L'excision
rituel
d'excision
L’excision ou les mutilations génitales féminines
(MGF) est le nom générique donné à différentes
pratiques traditionnelles qui entraînent l’ablation
d’organes génitaux féminins. Bien que plusieurs
justifications soient données pour le maintien de cette
pratique, elle semble liée essentiellement au désir
d’assujettir les femmes et de contrôler leur sexualité.

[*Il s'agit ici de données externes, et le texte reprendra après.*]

Lemma route_prefixes_ok routes : validateRoutePrefixes routes = Ok tt <-> NoDup (route_keys routes).
Proof.
  unfold validateRoutePrefixes. rewrite prefixes_loop_ok. cbn zeta. split; [by intros []|]. intros H. split; [done|].
  apply Forall_forall. intros k _. apply not_elem_of_nil.
Qed.

Lemma Forall_opt_name P (n : string) : Forall P (if bool_decide (n = "") then [] else [n]) <-> n = "" \/ P n.
Proof.
  destruct (decide (n = "")) as [-> |E]; [rewrite bool_decide_eq_true_2 by done; by split; [left|]|].
  rewrite bool_decide_eq_false_2 by done. rewrite Forall_cons, Forall_nil. naive_solver.
Qed.

Lemma unless_empty_ok (s : string) (b : bool) : (negb (bool_decide (s = "")) && negb b) = false <-> s = "" \/ b = true.
Proof. by rewrite andb_false_iff, !negb_false_iff, bd_true. Qed.

Section names.
Context (names : gset string) (providers : list string).
Hypothesis Hnames : forall n, provider_key n ∈ names <-> n ∈ providers.
(* ===== verification/Json.v ===== *)
(** * JSON as the standard library reads and writes it

    [encoding/json] decodes a text into an [any] (maps, slices, strings,
    [float64]s, booleans and nil) and encodes maps of strings; [fmt.Sprint]
    prints what was decoded. Also the decimal reading and the shortest printing
    of a [float64]. *)

From Stdlib Require Import SpecFloat.
From S2P Require Import Prelude Unicode Codec Segment Num GoParse FilterAC FilterTrie FilterFind.

(** ** Numbers *)

#[export] Instance f64_eq_dec : EqDecision f64.
Proof. unfold f64. solve_decision. Defined.

Definition f64_zero (neg : bool) : f64 := S754_zero neg.

(** The [float64] nearest to [n/d], ties to even; [None] when it overflows. *)
Definition f64_of_ratio (neg : bool) (n d : Z) : option f64 :=
  if n =? 0 then Some (f64_zero neg)
  else
    let k := Z.log2 n - Z.log2 d in
    let k := if (if 0 <=? k then d * 2 ^ k <=? n else d <=? n * 2 ^ (- k)) then k else k - 1 in
    let e := Z.max (-1074) (k - 52) in
    let '(n, d) := if 0 <=? e then (n, d * 2 ^ e) else (n * 2 ^ (- e), d) in
    let q := n / d in
    let r := n mod d in
    let q := if d <? 2 * r then q + 1 else if (2 * r =? d) && Z.odd q then q + 1 else q in
    match binary_normalize 53 1024 (if neg then - q else q) e neg with
    | S754_infinity _ | S754_nan => None
    | x => Some x
    end.

(** The decimal [m * 10^e]; exponents far out of range are not expanded. *)
Definition f64_of_decimal (neg : bool) (m e : Z) : option f64 :=
  if m =? 0 then Some (f64_zero neg)
  else
    let size := Z.of_nat (length (digits 10 m)) + e in
    if 310 <? size then None
    else if size <? -330 then Some (f64_zero neg)
    else if 0 <=? e then f64_of_ratio neg (m * 10 ^ e) 1
    else f64_of_ratio neg m (10 ^ (- e)).

(** [|x|] as a ratio. *)
Definition f64_ratio (x : f64) : Z * Z :=
  match x with
  | S754_finite _ m e => if 0 <=? e then (Zpos m * 2 ^ e, 1) else (Zpos m, 2 ^ (- e))
  | _ => (0, 1)
  end.

(** The [x] with [10^(x-1) <= n/d < 10^x]. *)
Fixpoint dec_point_below (fuel : nat) (n d : Z) (x : Z) : Z :=
  match fuel with
  | O => x
  | S fuel => if d <=? n * 10 then x else dec_point_below fuel (n * 10) d (x - 1)
  end.

Definition dec_point (n d : Z) : Z :=
  if d <=? n then Z.of_nat (length (digits 10 (n / d))) else dec_point_below 400 n d 0.

(** The decimal of [p] digits nearest to [n/d] that reads back as [x]. *)
Definition digits_at (x : f64) (n d dp : Z) (p : Z) : option Z :=
  let '(n, d) := if 0 <=? p - dp then (n * 10 ^ (p - dp), d) else (n, d * 10 ^ (dp - p)) in
  let lo := n / d in
  let r := n mod d in
  let back v := bool_decide (f64_of_decimal false v (dp - p) = Some x) in
  let up := (d <? 2 * r) || ((2 * r =? d) && Z.odd lo) in
  let '(first, second) := if up then (lo + 1, lo) else (lo, lo + 1) in
  if back first then Some first else if back second then Some second else None.

Fixpoint shortest_loop (fuel : nat) (x : f64) (n d dp p : Z) : Z * Z :=
  match fuel with
  | O => (0, p)
  | S fuel =>
    match digits_at x n d dp p with
    | Some v => (v, p)
    | None => shortest_loop fuel x n d dp (p + 1)
    end
  end.

(** Digits without the zeros at the end. *)
Fixpoint strip_zeros (rev_digits : list Z) : list Z :=
  match rev_digits with 48 :: ds => strip_zeros ds | ds => ds end.

(** The digits and the decimal point of the shortest decimal. *)
Definition shortest (x : f64) : list Z * Z :=
  let '(n, d) := f64_ratio x in
  let dp := dec_point n d in
  let '(v, p) := shortest_loop 17 x n d dp 1 in
  let ds := bytes_of_string (FormatUint v 10) in
  let dp := dp + (Z.of_nat (length ds) - p) in
  (reverse (strip_zeros (reverse ds)), dp).

Definition zeros (n : Z) : list Z := replicate (Z.to_nat n) 48.

(** [%e] and [%f] of the digits. *)
Definition format_e (ds : list Z) (dp : Z) : list Z :=
  let exp := dp - 1 in
  take 1 ds ++ (if (1 <? length ds)%nat then 46 :: drop 1 ds else []) ++ [101] ++ [if exp <? 0 then 45 else 43]
  ++ (let s := bytes_of_string (FormatUint (Z.abs exp) 10) in if (length s <? 2)%nat then 48 :: s else s).

Definition format_f (ds : list Z) (dp : Z) : list Z :=
  let nd := Z.of_nat (length ds) in
  if 0 <? dp then
    take (Z.to_nat dp) ds ++ zeros (dp - nd) ++ (if dp <? nd then 46 :: drop (Z.to_nat dp) ds else [])
  else 48 :: 46 :: zeros (- dp) ++ ds.

(** [%v] of a [float64]. *)
Definition format_v (x : f64) : string :=
  match x with
  | S754_zero neg => if neg then "-0" else "0"
  | S754_infinity neg => if neg then "-Inf" else "+Inf"
  | S754_nan => "NaN"
  | S754_finite neg m e =>
    let '(ds, dp) := shortest (S754_finite false m e) in
    let exp := dp - 1 in
    string_of_bytes ((if neg then [45] else []) ++ (if (exp <? -4) || (6 <=? exp) then format_e ds dp else format_f ds dp))
  end.

(** ** Values *)

(** What [any] holds after decoding; the members of an object as in the text. *)
#[warnings="-register-all"]
Inductive json :=
| JNull
| JBool (b : bool)
| JNumber (x : f64)
| JString (s : string)
| JArray (l : list json)
| JObject (kvs : list (string * json)).

(** The map the members make: the last one of a name. *)
Definition members {A} (kvs : list (string * A)) : gmap string A := foldl (fun m kv => <[kv.1 := kv.2]> m) ∅ kvs.

Definition by_key {A} (a b : string * A) : bool := String.ltb a.1 b.1.

(** [strings.Join]. *)
Fixpoint join_with (sep : string) (l : list string) : string :=
  match l with
  | [] => ""
  | [s] => s
  | s :: l => s +:+ sep +:+ join_with sep l
  end.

En effet les hommes historiquement en sont les initiateurs,
et ce sous le prétexte de préserver la fidélité des
femmes. On estime à 130 millions le nombre de fillettes et de femmes, à travers
le monde, qui ont subi une MGF (Mutilation Génitale Féminine)

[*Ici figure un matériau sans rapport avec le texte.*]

(* ===== verification/HttpRule.v ===== *)
(** * Requests to HTTP upstreams: internal/httprule/request.go

    The request a rule makes of a message. From the standard library: the
    escaping of [net/url] and its inverse, [strings.NewReplacer] on the keys
    used and canonical header names. *)

From S2P Require Import Prelude Unicode Codec Segment Num GoParse Addr Router FilterAC Filter Config Json.

(** ** URL encoding *)

Definition url_unreserved (c : Z) : bool :=
  in_range 65 90 c || in_range 97 122 c || is_digit_byte c || (c =? 45) || (c =? 95) || (c =? 46) || (c =? 126).

Definition upper_hex (d : Z) : Z := if d <? 10 then 48 + d else 55 + d.

Definition escape_byte (c : Z) : list Z :=
  if url_unreserved c then [c]
  else if c =? 32 then [43]
  else [37; upper_hex (c / 16); upper_hex (c mod 16)].

(** [url.QueryEscape], on bytes. *)
Definition query_escape (s : list Z) : list Z := s ≫= escape_byte.

(** [url.QueryUnescape]. *)
Fixpoint query_unescape (s : list Z) : option (list Z) :=
  match s with
  | [] => Some []
  | c :: s =>
    if c =? 37 then
      match s with
      | h :: l :: s =>
        h ← hex_value h;
        l ← hex_value l;
        cons (h * 16 + l) <$> query_unescape s
      | _ => None
      end
    else cons (if c =? 43 then 32 else c) <$> query_unescape s
  end.

(** [strings.Join(parts, "&")]. *)
Fixpoint join_amp (parts : list (list Z)) : list Z :=
  match parts with
  | [] => []
  | [p] => p
  | p :: parts => p ++ 38 :: join_amp parts
  end.

Definition encode_pair (kv : string * string) : list Z :=
  query_escape (bytes_of_string kv.1) ++ 61 :: query_escape (bytes_of_string kv.2).

(** [values.Encode()] for one value per key: the keys in order. *)
Definition Encode (values : gmap string string) : string :=
  string_of_bytes (join_amp (encode_pair <$> sort_stable by_key (map_to_list values))).

(** One segment of [url.parseQuery]: a pair, nothing, or an error. *)
Definition parse_segment (seg : list Z) : option (option (string * string)) :=
  if bool_decide (59 ∈ seg) then None
  else
    match seg with
    | [] => Some None
    | _ =>
      let '(k, v) := match index_byte 61 seg with Some i => (take i seg, drop (i + 1) seg) | None => (seg, []) end in
      k ← query_unescape k;
      v ← query_unescape v;
      Some (Some (string_of_bytes k, string_of_bytes v))
    end.

(** [url.ParseQuery]: the pairs read and whether something could not be. *)
Fixpoint parse_segments (segs : list (list Z)) : list (string * string) * bool :=
  match segs with
  | [] => ([], false)
  | seg :: segs =>
    let '(kvs, err) := parse_segments segs in
    match parse_segment seg with
    | None => (kvs, true)
    | Some None => (kvs, err)
    | Some (Some kv) => (kv :: kvs, err)
    end
  end.

Definition ParseQuery (query : string) : list (string * string) * bool := parse_segments (split_byte 38 (bytes_of_string query) []).

(** ** Fields of a message *)

(** [strings.NewReplacer(...).Replace]: no key is a prefix of another. *)
Fixpoint replace_at (pairs : list (string * string)) (s : string) : option (nat * string) :=
  match pairs with
  | [] => None
  | (old, new) :: pairs => if HasPrefix s old then Some (slen old, new) else replace_at pairs s
  end.

Fixpoint replace_loop (pairs : list (string * string)) (skip : nat) (s : string) : string :=
  match s with
  | EmptyString => EmptyString
  | String a rest =>
    match skip with
    | S skip => replace_loop pairs skip rest
    | O =>
      match replace_at pairs s with
      | Some (n, new) => new +:+ replace_loop pairs (n - 1) rest
      | None => String a (replace_loop pairs 0 rest)
      end
    end
  end.

(** What the code reads of a message. *)
Record rule_message := mkRuleMessage {
  rm_ID : string;
  rm_From : string;
  rm_To : string;
  rm_Text : string;
  rm_Encoding : string;
  rm_Metadata : option (gmap string string) }.

Definition MessageField (msg : rule_message) (fld : string) : string :=
  if bool_decide (fld = "id") then rm_ID msg
  else if bool_decide (fld = "from") then rm_From msg
  else if bool_decide (fld = "to") then rm_To msg
  else if bool_decide (fld = "text") then rm_Text msg
  else if bool_decide (fld = "encoding") then rm_Encoding msg
  else default "" (rm_Metadata msg ≫= fun m => m !! fld).

Definition ExpandMessage (template : string) (msg : rule_message) : string :=
  replace_loop [("{{id}}", rm_ID msg); ("{{from}}", rm_From msg); ("{{to}}", rm_To msg); ("{{text}}", rm_Text msg);
                ("{{encoding}}", rm_Encoding msg)] 0 template.

(** ** The request *)

Record outbound_request := mkOutboundRequest {
  or_Method : string;
  or_URL : string;
  or_Body : option string;
  or_Header : gmap string string }.

(** [textproto.CanonicalMIMEHeaderKey]: a name with a byte that is not a token
    character stays as it is. *)
Definition token_byte (c : Z) : bool :=
  in_range 65 90 c || in_range 97 122 c || is_digit_byte c || bool_decide (c ∈ [33; 35; 36; 37; 38; 39; 42; 43; 45; 46; 94; 95; 96; 124; 126]).

Fixpoint canonical_loop (upper : bool) (s : list Z) : list Z :=
  match s with
  | [] => []
  | c :: s =>
    (if upper then (if in_range 97 122 c then c - 32 else c) else (if in_range 65 90 c then c + 32 else c)) :: canonical_loop (c =? 45) s
  end.

Definition canonical_key (k : string) : string :=
  let s := bytes_of_string k in
  if forallb token_byte s then string_of_bytes (canonical_loop true s) else k.

(** [strings.ToUpper], compared with ASCII methods only. *)
Definition ToUpper (s : string) : string := string_of_runes (upper_rune <$> runes s).

Definition contains_byte (c : Z) (s : string) : bool := bool_decide (c ∈ bytes_of_string s).

Definition rule_values (fields : gmap string string) (msg : rule_message) : gmap string string :=
  MessageField msg <$> filter (fun kv => HasPrefix kv.1 "__" = false) fields.

Section request.
(** [http.NewRequest] refuses a method or a URL; the order of a range over the
    headers. *)
Context (valid_request : string -> string -> bool) (range : gmap string string -> list (string * string)).

Definition BuildOutboundRequest (endpoint : string) (rule : HTTPRuleConfig) (msg : rule_message) : option outbound_request :=
  let values := rule_values (hr_Fields rule) msg in
  let method := ToUpper (hr_Method rule) in
  let method := if bool_decide (method = "") then "POST" else method in
  let contentType := if bool_decide (hr_ContentType rule = "") then "application/x-www-form-urlencoded" else hr_ContentType rule in
  let '(requestURL, body) :=
    if bool_decide (method = "GET") then
      (endpoint +:+ (if contains_byte 63 endpoint then "&" else "?") +:+ Encode values, None)
    else if bool_decide (contentType = "application/json") then (endpoint, Some (json_map values))
    else (endpoint, Some (Encode values)) in
  if negb (valid_request method requestURL) then None
  else
    let header := <[canonical_key "Content-Type" := contentType]> ∅ in
    let header := foldl (fun h kv => <[canonical_key kv.1 := ExpandMessage kv.2 msg]> h) header (range (hr_Headers rule)) in
    Some (mkOutboundRequest method requestURL body header).
End request.

(** ** Round trip *)

Lemma hex_value_upper d : 0 <= d < 16 -> hex_value (upper_hex d) = Some d.
Proof.
  intros Hd. assert (Forall (fun d => hex_value (upper_hex d) = Some d) (seqZ 0 16)) as H by (vm_compute; repeat constructor).
  rewrite Forall_forall in H. apply H, elem_of_seqZ. lia.
Qed.

Lemma query_escape_cons c s : query_escape (c :: s) = escape_byte c ++ query_escape s.
Proof. reflexivity. Qed.

(** What the escaping of one byte is made of. *)
Lemma escape_byte_ok c : is_u8 c -> Forall (fun b => is_u8 b /\ b <> 38 /\ b <> 59 /\ b <> 61) (escape_byte c).
Proof.
  intros Hc. assert (forallb (fun c => forallb (fun b => (0 <=? b) && (b <? 256) && negb (b =? 38) && negb (b =? 59) && negb (b =? 61)) (escape_byte c)) (seqZ 0 256) = true) as H by (vm_compute; reflexivity).
  rewrite forallb_forall in H. specialize (H c). rewrite <- list_elem_of_In, elem_of_seqZ in H. unfold is_u8 in *.
  specialize (H ltac:(lia)). apply Forall_forall. intros b Hb. rewrite forallb_forall in H.
  specialize (H b ltac:(by apply list_elem_of_In)). lia.
Qed.

Lemma query_escape_ok s : Forall is_u8 s -> Forall (fun b => is_u8 b /\ b <> 38 /\ b <> 59 /\ b <> 61) (query_escape s).
Proof. intros H. unfold query_escape. induction H; cbn; [constructor|]. apply Forall_app. split; [by apply escape_byte_ok|done]. Qed.

Lemma query_unescape_escape s : Forall is_u8 s -> query_unescape (query_escape s) = Some s.
Proof.
  induction 1 as [|c s Hc _ IH]; [done|]. rewrite query_escape_cons. unfold escape_byte. destruct (url_unreserved c) eqn:Eu.
  - cbn [app]. assert (c <> 37 /\ c <> 43) as [H1 H2] by (split; intros ->; discriminate Eu).
    cbn [query_unescape]. rewrite (proj2 (Z.eqb_neq c 37) H1), (proj2 (Z.eqb_neq c 43) H2). by rewrite IH.
  - destruct (Z.eqb_spec c 32) as [-> |Hn].
    + cbn. by rewrite IH.
    + unfold is_u8 in Hc. cbn [app query_unescape]. rewrite Z.eqb_refl, !hex_value_upper by zlia.
      cbn. rewrite IH. cbn. do 2 f_equal. zlia.
Qed.

Lemma index_byte_app c s t : Forall (fun b => b <> c) s -> index_byte c (s ++ c :: t) = Some (length s).
Proof.
  induction 1 as [|b s Hb _ IH]; cbn.
  - unfold is_byte. by rewrite Z.eqb_refl.
  - unfold is_byte. rewrite (proj2 (Z.eqb_neq b c) Hb). by rewrite IH.
Qed.

Lemma split_byte_app c s t cur : Forall (fun b => b <> c) s -> split_byte c (s ++ c :: t) cur = (cur ++ s) :: split_byte c t [].
Proof.
  intros H. revert cur. induction H as [|b s Hb _ IH]; intros cur; cbn.
  - by rewrite Z.eqb_refl, app_nil_r.
  - rewrite (proj2 (Z.eqb_neq b c) Hb), IH, <- app_assoc. done.
Qed.

Lemma split_byte_none c s cur : Forall (fun b => b <> c) s -> split_byte c s cur = [cur ++ s].
Proof.
  intros H. revert cur. induction H as [|b s Hb _ IH]; intros cur; cbn; [by rewrite app_nil_r|].
  rewrite (proj2 (Z.eqb_neq b c) Hb), IH, <- app_assoc. done.
Qed.

Lemma split_join p parts : Forall (Forall (fun b => b <> 38)) (p :: parts) -> split_byte 38 (join_amp (p :: parts)) [] = p :: parts.
Proof.
  revert p. induction parts as [|q parts IH]; intros p H; apply Forall_cons in H as [Hp H].
  - cbn [join_amp]. by rewrite split_byte_none.
  - change (join_amp (p :: q :: parts)) with (p ++ 38 :: join_amp (q :: parts)). rewrite split_byte_app by done.
    by rewrite IH.
Qed.

Lemma encode_pair_ok kv : Forall (fun b => is_u8 b /\ b <> 38 /\ b <> 59) (encode_pair kv).
Proof.
  unfold encode_pair. apply Forall_app. split; [|apply Forall_cons; split; [unfold is_u8; lia|]];
    (eapply Forall_impl; [apply query_escape_ok, bytes_of_string_u8|]); cbn; tauto.
Qed.

Lemma parse_encode_pair kv : parse_segment (encode_pair kv) = Some (Some kv).
Proof.
  unfold parse_segment. rewrite bool_decide_eq_false_2.
  2: { intros H. pose proof (encode_pair_ok kv) as Hok. rewrite Forall_forall in Hok. destruct (Hok _ H) as (_ & _ & Hn). done. }
  assert (exists b s, encode_pair kv = b :: s) as (b & s & E).
  { unfold encode_pair. destruct (query_escape _); cbn; eauto. }
  rewrite E. rewrite <- E. unfold encode_pair.
  rewrite index_byte_app by (eapply Forall_impl; [apply query_escape_ok, bytes_of_string_u8|]; cbn; tauto).
  rewrite take_app_length, drop_app_ge by lia. rewrite Nat.add_comm, Nat.add_sub. cbn [drop]. rewrite drop_0.
  rewrite !query_unescape_escape by apply bytes_of_string_u8.
  cbn [mbind option_bind].
  rewrite !string_of_bytes_of_string. by destruct kv.
Qed.

Lemma parse_encode_pairs kvs : parse_segments (encode_pair <$> kvs) = (kvs, false).
Proof. induction kvs as [|kv kvs IH]; [done|]. rewrite fmap_cons. cbn [parse_segments]. by rewrite IH, parse_encode_pair. Qed.

Lemma join_amp_u8 parts : Forall (Forall is_u8) parts -> Forall is_u8 (join_amp parts).
Proof.
  induction 1 as [|p [|q parts] Hp H IH]; [constructor|done|].
  change (join_amp (p :: q :: parts)) with (p ++ 38 :: join_amp (q :: parts)). apply Forall_app. split; [done|].
  apply Forall_cons. split; [unfold is_u8; lia|done].
Qed.

Lemma ParseQuery_pairs kvs : ParseQuery (string_of_bytes (join_amp (encode_pair <$> kvs))) = (kvs, false).
Proof.
  unfold ParseQuery. destruct kvs as [|kv kvs]; [done|].
  assert (Forall (fun p => Forall (fun b => is_u8 b /\ b <> 38 /\ b <> 59) p) (encode_pair <$> kv :: kvs)) as Hok.
  { apply Forall_fmap, Forall_true. intros kv'. apply encode_pair_ok. }
  rewrite bytes_of_string_of_bytes.
  - rewrite fmap_cons, split_join, <- fmap_cons; [apply parse_encode_pairs|].
    rewrite <- fmap_cons. eapply Forall_impl; [exact Hok|]. intros p Hp. eapply Forall_impl; [exact Hp|]. cbn; tauto.
  - apply join_amp_u8. eapply Forall_impl; [exact Hok|]. intros p Hp. eapply Forall_impl; [exact Hp|]. cbn; tauto.
Qed.

Lemma ParseQuery_Encode m : exists kvs, ParseQuery (Encode m) = (kvs, false) /\ kvs ≡ₚ map_to_list m.
Proof. eexists. split; [apply ParseQuery_pairs|apply sort_stable_Permutation]. Qed.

et qu’au moins 2 millions de fillettes par an risquent de
subir la procédure sous une forme ou une autre. Actuellement,
les MGF sont pratiquées dans 28 pays africains de la région
sub-saharienne ainsi que dans la partie nord-est de l’Afrique.
Des rapports indiquent également la pratique sporadique
des MGF dans certains pays du Moyen-Orient et dans quelques groupes
ethniques de l’Inde et du Sri Lanka. Des communautés
immigrées originaires de pays où les MGF ont cours,
se livrent également à cette pratique. Mais les interventions
varient selon des facteurs tels que l’appartenance à un
groupe ethnique et à une région géographique,
l’OMS a regroupé les MGF en trois catégories
:
Les types de mutilations sexuelles des fillettes :
On distingue 3 formes principales de mutilations sexuelles :
1) la plus courante est l'excision ou clitoridectomie. Elle consiste
en l'ablation partielle ou intégrale du clitoris et des
petites lèvres.
2) la forme la plus grave est l'infibulation, encore appelée "excision
pharaonique". Lors de cette opération on procède
tout d'abord à l'ablation du clitoris et des petites et
grandes lèvres. La vulve est ensuite suturée à l'aide
de catgut, de fils de soie ou d'épines. Seul un orifice étroit
est ménagé pour l'évacuation de l'urine et
l'écoulement du flux menstruel.
3) La sunna est la forme la moins "grave". Elle est souvent
appelée aussi "excision symbolique". Elle consiste à couper
la membrane du clitoris, ou à inciser le clitoris, ou bien
encore à en couper le capuchon.
Les conséquences de l'excision pour
les fillettes :
La plupart des fillettes excisées sont marquées à vie
dans leur chair et dans leur esprit. Nombreuses sont les victimes
qui ne savent pas que leurs problèmes physiques et psychiques
sont directement liés à l'excision. Elles ne peuvent
oublier le traumatisme et la douleur. Beaucoup de petites filles
décèdent des suites du choc, de la douleur insoutenable
ou d'une hémorragie.
Nombre d'entre elles souffrent toute leur vie de douleurs chroniques,
d'infections internes, de stérilité ou de dysfonctionnements
rénaux. Chez les femmes ayant subi une infibulation, l'évacuation
de l'urine et l'écoulement du flux menstruel ne se font
que difficilement. Lors des accouchements, l'excision est à l'origine
de graves complications, qui coûtent fréquemment la
vie à la mère ou à l'enfant. Les rapports
sexuels sont pour beaucoup de femmes - pour les hommes aussi d'ailleurs
- une véritable torture.
L'excision féminine, une tradition rituelle profondément
ancrée dans les mœurs
La mutilation de l'appareil génital féminin est un
rite millénaire. On ignore cependant où et pourquoi
il s'est développé. L'excision représente
actuellement pour les fillettes, avec le mariage, la cérémonie
la plus importante de leur vie : ce n'est qu'après s'être
soumises au rite de l'excision qu'elles deviennent de jeunes femmes
et qu'elles sont pleinement acceptées et reconnues dans
la communauté. L'excision est un sujet tabou et les petites
filles ne savent pas exactement ce qui les attend. On leur fait
miroiter une grande fête et beaucoup de cadeaux - la plupart
ne se doutent pas des souffrances atroces qu'elles vont endurer.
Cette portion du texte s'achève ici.